◆ ABOUT THIS EXERCISE
Find the line holding "ms_Path := resourceStatusPath;" in the entries below. Give it again exactly, along with every line after it up to and including the line holding "(cap, req) =>".

────

(* ===== verification/ProviderModule.v ===== *)
(** * The contract between the coordinator and its modules
    (providermodule/interface.go)

    The operations of a provider module as a class, the laws the coordinator
    relies on as a second one, and the combination of two modules into one type,
    so that a list of modules may hold both. Every call takes what the clock,
    the network and the file system answered during it as one argument of the
    type [E] of the module's calls. *)

From S2P Require Import Prelude GoStrings Host Config.

(** ** Data *)

(** The clock and the HTTP client of [HostConfig] are left to the calls. *)
Record HostConfig := {
  ho_CPAConfigPath : string;
  ho_AuthDir : string;
  ho_ClaudeKeys : list ClaudeKey;
  ho_OpenAICompatibility : list OpenAICompatibility;
}.

Record ManagementRoute := { mo_Method : string; mo_Path : string; mo_Description : string }.
Record ManagementResource := { ms_Path : string; ms_Menu : string; ms_Description : string }.

Record ManagementRoutes := {
  mn_Routes : list ManagementRoute;
  mn_Resources : list ManagementResource;
}.

(** The optional interface of a module that answers management requests. *)
Record ManagementCapable (M E R : Type) := {
  cap_ManagementRoutes : ManagementRoutes;
  cap_HandleManagement : ManagementRequest → E → R * M;
}.
Arguments cap_ManagementRoutes {M E R}.
Arguments cap_HandleManagement {M E R}.

(** [Module]: [M] is the module's state, [E] what a call is answered by its
    environment, [J] the value of its status, [R] its management response.
    [pm_Background] is one step of the module's own goroutines. *)
Class ProviderModule (M E J R : Type) := {
  pm_ID : M → string;
  pm_Recognize : M → SchedulerAuthCandidate → bool;
  pm_Reconfigure : M → HostConfig → string → E → res unit * M;
  pm_OwnedAuthIDs : M → list string;
  pm_Pick : M → SchedulerPickRequest → E → res SchedulerPickResponse * M;
  pm_HandleUsage : M → UsageRecord → E → res unit * M;
  pm_Status : M → E → res J * M;
  pm_Close : M → E → res unit * M;
  pm_Capable : M → option (ManagementCapable M E R);
  pm_Background : M → E → M;
}.

(** ** Laws *)

(** A candidate of which the host says nothing but the ID. *)
Definition bare_candidate (id : string) : SchedulerAuthCandidate :=
  {| sc_ID := id; sc_Provider := ""; sc_Attributes := ∅ |}.

Section Steps.
Context {M E J R : Type} `{ProviderModule M E J R}.

(** What happens to a module between two reconfigurations. *)
Inductive serving_step : M → M → Prop :=
| serve_pick m req e : serving_step m (pm_Pick m req e).2
| serve_usage m record e : serving_step m (pm_HandleUsage m record e).2
| serve_status m e : serving_step m (pm_Status m e).2
| serve_management m cap req e : pm_Capable m = Some cap →
    serving_step m (cap_HandleManagement cap req e).2
| serve_background m e : serving_step m (pm_Background m e).

Inductive module_step : M → M → Prop :=
| step_serving m m' : serving_step m m' → module_step m m'
| step_reconfigure m host raw e : module_step m (pm_Reconfigure m host raw e).2
| step_close m e : module_step m (pm_Close m e).2.

End Steps.

(** What the coordinator relies on, in the states [pm_ok] describes:
    recognition and ownership only change by reconfiguration, an owned auth ID is
    recognised whatever else is known of the candidate, a recognised request is
    never declined, and usage of an auth ID that is not owned changes nothing. *)
Class ProviderModuleLaws (M E J R : Type) `{ProviderModule M E J R} := {
  pm_ok : M → Prop;
  pm_ok_step m m' : pm_ok m → module_step m m' → pm_ok m';
  pm_ID_step m m' : module_step m m' → pm_ID m' = pm_ID m;
  pm_Recognize_serving m m' c :
    pm_ok m → serving_step m m' → pm_Recognize m' c = pm_Recognize m c;
  pm_OwnedAuthIDs_serving m m' :
    pm_ok m → serving_step m m' → pm_OwnedAuthIDs m' = pm_OwnedAuthIDs m;
  pm_Recognize_bare m id :
    pm_ok m → pm_Recognize m (bare_candidate id) = true ↔ TrimSpace id ∈ pm_OwnedAuthIDs m;
  pm_Pick_handled m req e c resp :
    pm_ok m → c ∈ sp_Candidates req → pm_Recognize m c = true →
    (pm_Pick m req e).1 = Ok resp → pr_Handled resp = true;
  pm_HandleUsage_unowned m record e :
    pm_ok m → TrimSpace (ur_AuthID record) ∉ pm_OwnedAuthIDs m →
    (pm_HandleUsage m record e).2 = m;
}.

(** ** Two kinds of modules *)

Definition map_state {A M M'} (f : M → M') (r : A * M) : A * M' := (r.1, f r.2).

Definition map_capable {M M' E E' R} (f : M → M') (g : E' → E) (cap : ManagementCapable M E R)
    : ManagementCapable M' E' R :=
  {| cap_ManagementRoutes := cap_ManagementRoutes cap;
     cap_HandleManagement req e := map_state f (cap_HandleManagement cap req (g e)) |}.

Section Sum.
Context {M1 E1 J1 M2 E2 J2 R : Type}.
Context `{P1 : ProviderModule M1 E1 J1 R} `{P2 : ProviderModule M2 E2 J2 R}.

#[export] Instance sum_module : ProviderModule (M1 + M2) (E1 * E2) (J1 + J2) R := {|
  pm_ID m := match m with inl m => pm_ID m | inr m => pm_ID m end;
  pm_Recognize m c := match m with inl m => pm_Recognize m c | inr m => pm_Recognize m c end;
  pm_Reconfigure m host raw e :=
    match m with
    | inl m => map_state inl (pm_Reconfigure m host raw e.1)
    | inr m => map_state inr (pm_Reconfigure m host raw e.2)
    end;
  pm_OwnedAuthIDs m := match m with inl m => pm_OwnedAuthIDs m | inr m => pm_OwnedAuthIDs m end;
  pm_Pick m req e :=
    match m with
    | inl m => map_state inl (pm_Pick m req e.1)
    | inr m => map_state inr (pm_Pick m req e.2)
    end;
  pm_HandleUsage m record e :=
    match m with
    | inl m => map_state inl (pm_HandleUsage m record e.1)
    | inr m => map_state inr (pm_HandleUsage m record e.2)
    end;
  pm_Status m e :=
    match m with
    | inl m => let '(j, m) := pm_Status m e.1 in (inl <$> j, inl m)
    | inr m => let '(j, m) := pm_Status m e.2 in (inr <$> j, inr m)
    end;
  pm_Close m e :=
    match m with
    | inl m => map_state inl (pm_Close m e.1)
    | inr m => map_state inr (pm_Close m e.2)
    end;
  pm_Capable m :=
    match m with
    | inl m => map_capable inl fst <$> pm_Capable m
    | inr m => map_capable inr snd <$> pm_Capable m
    end;
  pm_Background m e :=
    match m with
    | inl m => inl (pm_Background m e.1)
    | inr m => inr (pm_Background m e.2)
    end;
|}.

(** A step of the combination is a step of the module it holds. *)
Definition sum_rel (R1 : M1 → M1 → Prop) (R2 : M2 → M2 → Prop) (m m' : M1 + M2) : Prop :=
  match m, m' with
  | inl m, inl m' => R1 m m'
  | inr m, inr m' => R2 m m'
  | _, _ => False
  end.

Lemma sum_serving m m' : serving_step m m' → sum_rel serving_step serving_step m m'.
Proof.
  intros [[] req e|[] rec e|[] e|[] cap req e Hcap|[] e]; cbn.
  - apply serve_pick.
  - apply serve_pick.
  - apply serve_usage.
  - apply serve_usage.
  - pose proof (serve_status m0 e.1) as Hs. by destruct (pm_Status m0 e.1).
  - pose proof (serve_status m0 e.2) as Hs. by destruct (pm_Status m0 e.2).
  - cbn in Hcap. apply fmap_Some in Hcap as (cap' & Hcap & ->). cbn. by apply serve_management.
  - cbn in Hcap. apply fmap_Some in Hcap as (cap' & Hcap & ->). cbn. by apply serve_management.
  - apply serve_background.
  - apply serve_background.
Qed.

Lemma sum_step m m' : module_step m m' → sum_rel module_step module_step m m'.
Proof.
  intros [? ? Hs%sum_serving|[] host raw e|[] e]; cbn.
  - destruct m0, m'0; try done; by apply step_serving.
  - apply step_reconfigure.
  - apply step_reconfigure.
  - apply step_close.
  - apply step_close.
Qed.

Context `{L1 : !ProviderModuleLaws M1 E1 J1 R} `{L2 : !ProviderModuleLaws M2 E2 J2 R}.

#[export] Program Instance sum_laws : ProviderModuleLaws (M1 + M2) (E1 * E2) (J1 + J2) R := {|
  pm_ok m := match m with inl m => pm_ok m | inr m => pm_ok m end;
|}.
Next Obligation. intros [m|m] [m'|m'] Hok Hs%sum_step; try done; exact (pm_ok_step m m' Hok Hs). Qed.
Next Obligation. intros [m|m] [m'|m'] Hs%sum_step; try done; exact (pm_ID_step m m' Hs). Qed.
Next Obligation. intros [m|m] [m'|m'] c Hok Hs%sum_serving; try done; exact (pm_Recognize_serving m m' c Hok Hs). Qed.
Next Obligation. intros [m|m] [m'|m'] Hok Hs%sum_serving; try done; exact (pm_OwnedAuthIDs_serving m m' Hok Hs). Qed.
Next Obligation. intros [m|m] id Hok; exact (pm_Recognize_bare m id Hok). Qed.
Next Obligation. intros [m|m] req e c resp Hok Hin Hrec Hp; [exact (pm_Pick_handled m req e.1 c resp Hok Hin Hrec Hp)|exact (pm_Pick_handled m req e.2 c resp Hok Hin Hrec Hp)]. Qed.
Next Obligation. intros [m|m] rec e Hok Hin; cbn; f_equal; by apply pm_HandleUsage_unowned. Qed.

End Sum.
(** The loop, which the first error ends. *)
Fixpoint reconfigure_modules (call : reconfigure_call N E) (cfg : coordinatorConfig N)
    (host : HostConfig) (modules : list (string * M)) : res unit * list (string * M) :=
  match modules with
  | [] => (Ok (), [])
  | entry :: rest =>
      match reconfigure_module call cfg host entry with
      | (Err e, entry) => (Err e, entry :: rest)
      | (Ok _, entry) =>
          let '(result, rest) := reconfigure_modules call cfg host rest in
          (result, entry :: rest)
      end
  end.

Definition owned_ids (modules : list (string * M)) : gmap string (list string) :=
  list_to_map ((λ im, (im.1, pm_OwnedAuthIDs im.2)) <$> modules).

Definition reconfigure (c : Coordinator M) (rawConfig : string) (call : reconfigure_call N E)
    : res unit * Coordinator M :=
  match prepare call rawConfig with
  | Err e => (Err e, recordError c e)
  | Ok (cfg, host) =>
      if co_stopped c then (errorf "plugin is shutting down", c) else
      let '(result, modules) := reconfigure_modules call cfg host (co_modules c) in
      let c := set_modules modules c in
      match result with
      | Err e => (Err e, recordError c e)
      | Ok _ =>
          match buildRegistry (owned_ids modules) with
          | Err e => (Err e, recordError c e)
          | Ok byAuth =>
              (Ok (), {| co_modules := modules; co_lastErr := None; co_stopped := co_stopped c;
                         co_registry := byAuth |})
          end
      end
  end.

(** ** Picks and usage *)

Definition recognizes (m : M) (req : SchedulerPickRequest) : bool :=
  existsb (pm_Recognize m) (sp_Candidates req).

Definition recognizing (modules : list (string * M)) (req : SchedulerPickRequest)
    : list (string * M) :=
  filter (λ im, recognizes im.2 req = true) modules.

Definition pick (c : Coordinator M) (req : SchedulerPickRequest) (call : string → E)
    : res SchedulerPickResponse * Coordinator M :=
  if co_stopped c then (errorf "plugin is shutting down", c) else
  match recognizing (co_modules c) req with
  | [] => (Ok not_handled, c)
  | [(providerID, m)] =>
      let '(resp, m) := pm_Pick m req (call providerID) in (resp, set_module providerID m c)
  | entries => (Err (mixed_pick entries.*1), c)
  end.

Definition providerFor (c : Coordinator M) (authID : string) : string :=
  default "" (co_registry c !! authID).

(** The loop over the modules for one ID. *)
Definition find_module (c : Coordinator M) (providerID : string) : option (string * M) :=
  head (filter (λ im, im.1 = providerID) (co_modules c)).

Definition handleUsage (c : Coordinator M) (record : UsageRecord) (call : string → E)
    : res unit * Coordinator M :=
  let providerID := providerFor c (TrimSpace (ur_AuthID record)) in
  if bool_decide (providerID = "") then (Ok (), c) else
  match find_module c providerID with
  | Some (providerID, m) =>
      let '(result, m) := pm_HandleUsage m record (call providerID) in
      (result, set_module providerID m c)
  | None => (Ok (), c)
  end.

Definition OwnedAuthIDs (c : Coordinator M) (providerID : string) : list string :=
  match find_module c providerID with Some (_, m) => pm_OwnedAuthIDs m | None => [] end.

(** ** Status and management *)

(** The loop over the modules: the statuses of those that give one. *)
Fixpoint module_statuses (call : string → E) (modules : list (string * M))
    : list (string * J) * list (string * M) :=
  match modules with
  | [] => ([], [])
  | (providerID, m) :: rest =>
      let '(raw, m) := pm_Status m (call providerID) in
      let '(statuses, rest) := module_statuses call rest in
      (match raw with Ok raw => (providerID, raw) :: statuses | Err _ => statuses end,
       (providerID, m) :: rest)
  end.

Definition managementStatus (version : string) (c : Coordinator M) (now : Time) (call : string → E)
    : statusBody J * Coordinator M :=
  let '(statuses, modules) := module_statuses call (co_modules c) in
  ({| cs_Plugin := PluginID;
      cs_Status := if bool_decide (validationStatus c = "") then "registered"
                   else "reconfigure_rejected";
      cs_Version := version; cs_GeneratedAt := now; cs_ValidationError := validationStatus c;
      cs_Providers := list_to_map statuses |}, set_modules modules c).

Definition own_routes : ManagementRoutes :=
  {| mn_Routes := [{| mo_Method := "GET"; mo_Path := managementStatusPath;
       mo_Description := "Reports aggregated subscription-pool status across every provider." |}];
     mn_Resources := [{| ms_Path := resourceStatusPath; ms_Menu := "Subscription Quota";
       ms_Description := "Shows Z.ai and OpenCode Go quota and account health." |}] |}.

Definition managementRoutes (c : Coordinator M) : ManagementRoutes :=
  let of_modules := omap (λ im, cap_ManagementRoutes <$> pm_Capable im.2) (co_modules c) in
  {| mn_Routes := mn_Routes own_routes ++ (of_modules ≫= mn_Routes);
     mn_Resources := mn_Resources own_routes ++ (of_modules ≫= mn_Resources) |}.

Definition route_matches (req : ManagementRequest) (route : ManagementRoute) : bool :=
  bool_decide (mo_Method route = mq_Method req) && bool_decide (mo_Path route = mq_Path req).

Definition resource_matches (req : ManagementRequest) (resource : ManagementResource) : bool :=
  bool_decide (mq_Method req = "GET")
  && (bool_decide (mq_Path req = ms_Path resource)
      || bool_decide (mq_Path req = resourcePluginBasePath +:+ ms_Path resource)).

(** The request as a module with these routes sees it, if they include it. *)
Definition delegated (routes : ManagementRoutes) (req : ManagementRequest)
    : option ManagementRequest :=
  if existsb (route_matches req) (mn_Routes routes) then Some req else
  (λ resource, {| mq_Method := mq_Method req; mq_Path := ms_Path resource; mq_Body := mq_Body req |})
    <$> head (filter (λ resource, resource_matches req resource = true) (mn_Resources routes)).

(** The loop over the modules: the first that answers the request. *)
Fixpoint dispatch (call : string → E) (req : ManagementRequest) (modules : list (string * M))
    : option (R * (string * M)) :=
  match modules with
  | [] => None
  | (providerID, m) :: rest =>
      match pm_Capable m ≫= (λ cap, (λ req, (cap, req)) <$> delegated (cap_ManagementRoutes cap) req)
      with
      | Some (cap, req) =>
          let '(r, m) := cap_HandleManagement cap req (call providerID) in
          Some (r, (providerID, m))
      | None => dispatch call req rest
      end
  end.

Definition not_found : response J R := ErrorResponse 404 "not_found" "unknown management route".

Definition handleManagement (version : string) (c : Coordinator M) (req : ManagementRequest)
    (now later : Time) (call : string → E) : response J R * Coordinator M :=
  let get := bool_decide (mq_Method req = "GET") in
  if get && bool_decide (mq_Path req = managementStatusPath) then
    let '(body, c) := managementStatus version c now call in (StatusResponse body, c)
  else if get && isResourceStatusPath (mq_Path req) then
    let '(body, c) := managementStatus version c now call in (PageResponse body later, c)
  else
    match dispatch call req (co_modules c) with
    | Some (r, (providerID, m)) => (ModuleResponse r, set_module providerID m c)
    | None => (not_found, c)
    end.

(** ** Shutdown *)

(** The loop over the modules: every one is closed, the first error is kept. *)
Fixpoint close_modules (call : string → E) (modules : list (string * M))
    : option error * list (string * M) :=
  match modules with
  | [] => (None, [])
  | (providerID, m) :: rest =>
      let '(result, m) := pm_Close m (call providerID) in
      let '(restErr, rest) := close_modules call rest in
      (match result with Err e => Some e | Ok _ => restErr end, (providerID, m) :: rest)
  end.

────

◆ RESULT OF THE TASK
     mn_Resources := [{| ms_Path := resourceStatusPath; ms_Menu := "Subscription Quota";
       ms_Description := "Shows Z.ai and OpenCode Go quota and account health." |}] |}.

Definition managementRoutes (c : Coordinator M) : ManagementRoutes :=
  let of_modules := omap (λ im, cap_ManagementRoutes <$> pm_Capable im.2) (co_modules c) in
  {| mn_Routes := mn_Routes own_routes ++ (of_modules ≫= mn_Routes);
     mn_Resources := mn_Resources own_routes ++ (of_modules ≫= mn_Resources) |}.

Definition route_matches (req : ManagementRequest) (route : ManagementRoute) : bool :=
  bool_decide (mo_Method route = mq_Method req) && bool_decide (mo_Path route = mq_Path req).

Definition resource_matches (req : ManagementRequest) (resource : ManagementResource) : bool :=
  bool_decide (mq_Method req = "GET")
  && (bool_decide (mq_Path req = ms_Path resource)
      || bool_decide (mq_Path req = resourcePluginBasePath +:+ ms_Path resource)).

(** The request as a module with these routes sees it, if they include it. *)
Definition delegated (routes : ManagementRoutes) (req : ManagementRequest)
    : option ManagementRequest :=
  if existsb (route_matches req) (mn_Routes routes) then Some req else
  (λ resource, {| mq_Method := mq_Method req; mq_Path := ms_Path resource; mq_Body := mq_Body req |})
    <$> head (filter (λ resource, resource_matches req resource = true) (mn_Resources routes)).

(** The loop over the modules: the first that answers the request. *)
Fixpoint dispatch (call : string → E) (req : ManagementRequest) (modules : list (string * M))
    : option (R * (string * M)) :=
  match modules with
  | [] => None
  | (providerID, m) :: rest =>
      match pm_Capable m ≫= (λ cap, (λ req, (cap, req)) <$> delegated (cap_ManagementRoutes cap) req)
      with
      | Some (cap, req) =>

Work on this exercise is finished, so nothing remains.